*Goal of the exercise*:
What lines in the entries below contain the word "then"? Copy all of them.
****************************************
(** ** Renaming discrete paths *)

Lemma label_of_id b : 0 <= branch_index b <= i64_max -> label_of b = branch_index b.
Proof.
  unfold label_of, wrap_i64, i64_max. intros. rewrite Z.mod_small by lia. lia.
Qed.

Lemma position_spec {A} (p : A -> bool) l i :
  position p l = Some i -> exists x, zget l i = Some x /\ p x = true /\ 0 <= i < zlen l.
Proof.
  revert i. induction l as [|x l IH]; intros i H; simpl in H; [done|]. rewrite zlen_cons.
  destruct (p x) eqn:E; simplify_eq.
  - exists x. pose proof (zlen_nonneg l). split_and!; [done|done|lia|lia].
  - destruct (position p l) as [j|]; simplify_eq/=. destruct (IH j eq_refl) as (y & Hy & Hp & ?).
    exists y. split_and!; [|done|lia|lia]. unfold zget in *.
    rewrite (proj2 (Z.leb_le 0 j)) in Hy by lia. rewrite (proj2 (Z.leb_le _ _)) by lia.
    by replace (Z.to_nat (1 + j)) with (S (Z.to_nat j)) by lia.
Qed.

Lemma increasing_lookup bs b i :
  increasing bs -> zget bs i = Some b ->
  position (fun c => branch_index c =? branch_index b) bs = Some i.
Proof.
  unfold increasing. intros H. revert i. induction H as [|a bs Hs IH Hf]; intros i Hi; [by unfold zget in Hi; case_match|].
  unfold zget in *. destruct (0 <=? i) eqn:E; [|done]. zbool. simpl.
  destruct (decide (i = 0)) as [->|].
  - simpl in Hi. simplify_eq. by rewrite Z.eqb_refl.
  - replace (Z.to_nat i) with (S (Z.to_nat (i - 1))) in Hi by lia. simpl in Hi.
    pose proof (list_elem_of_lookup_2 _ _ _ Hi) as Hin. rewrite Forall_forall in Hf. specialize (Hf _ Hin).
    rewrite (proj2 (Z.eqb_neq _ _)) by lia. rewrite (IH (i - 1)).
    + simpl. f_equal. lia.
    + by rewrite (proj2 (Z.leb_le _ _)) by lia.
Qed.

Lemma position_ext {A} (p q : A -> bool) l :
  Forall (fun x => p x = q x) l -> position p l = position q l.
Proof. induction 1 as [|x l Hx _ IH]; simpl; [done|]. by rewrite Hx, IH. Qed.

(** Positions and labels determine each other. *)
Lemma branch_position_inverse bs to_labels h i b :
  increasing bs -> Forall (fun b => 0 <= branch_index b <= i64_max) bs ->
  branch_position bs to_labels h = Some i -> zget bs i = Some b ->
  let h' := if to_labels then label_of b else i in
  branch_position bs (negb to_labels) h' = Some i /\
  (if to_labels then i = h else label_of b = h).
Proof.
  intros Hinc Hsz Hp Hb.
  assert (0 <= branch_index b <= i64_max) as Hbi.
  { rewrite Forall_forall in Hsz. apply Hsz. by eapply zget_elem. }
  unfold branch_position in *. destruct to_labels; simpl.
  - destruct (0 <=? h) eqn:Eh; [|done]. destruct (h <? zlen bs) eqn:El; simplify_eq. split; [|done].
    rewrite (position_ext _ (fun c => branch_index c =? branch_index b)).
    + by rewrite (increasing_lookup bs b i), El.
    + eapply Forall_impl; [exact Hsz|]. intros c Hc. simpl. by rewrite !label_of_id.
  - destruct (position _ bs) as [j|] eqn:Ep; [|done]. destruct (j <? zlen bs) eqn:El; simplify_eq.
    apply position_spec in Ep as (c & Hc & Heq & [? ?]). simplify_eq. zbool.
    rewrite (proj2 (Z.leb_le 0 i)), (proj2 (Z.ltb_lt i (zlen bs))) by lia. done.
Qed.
****************************************
*Solved problem*:
  let h' := if to_labels then label_of b else i in
  (if to_labels then i = h else label_of b = h).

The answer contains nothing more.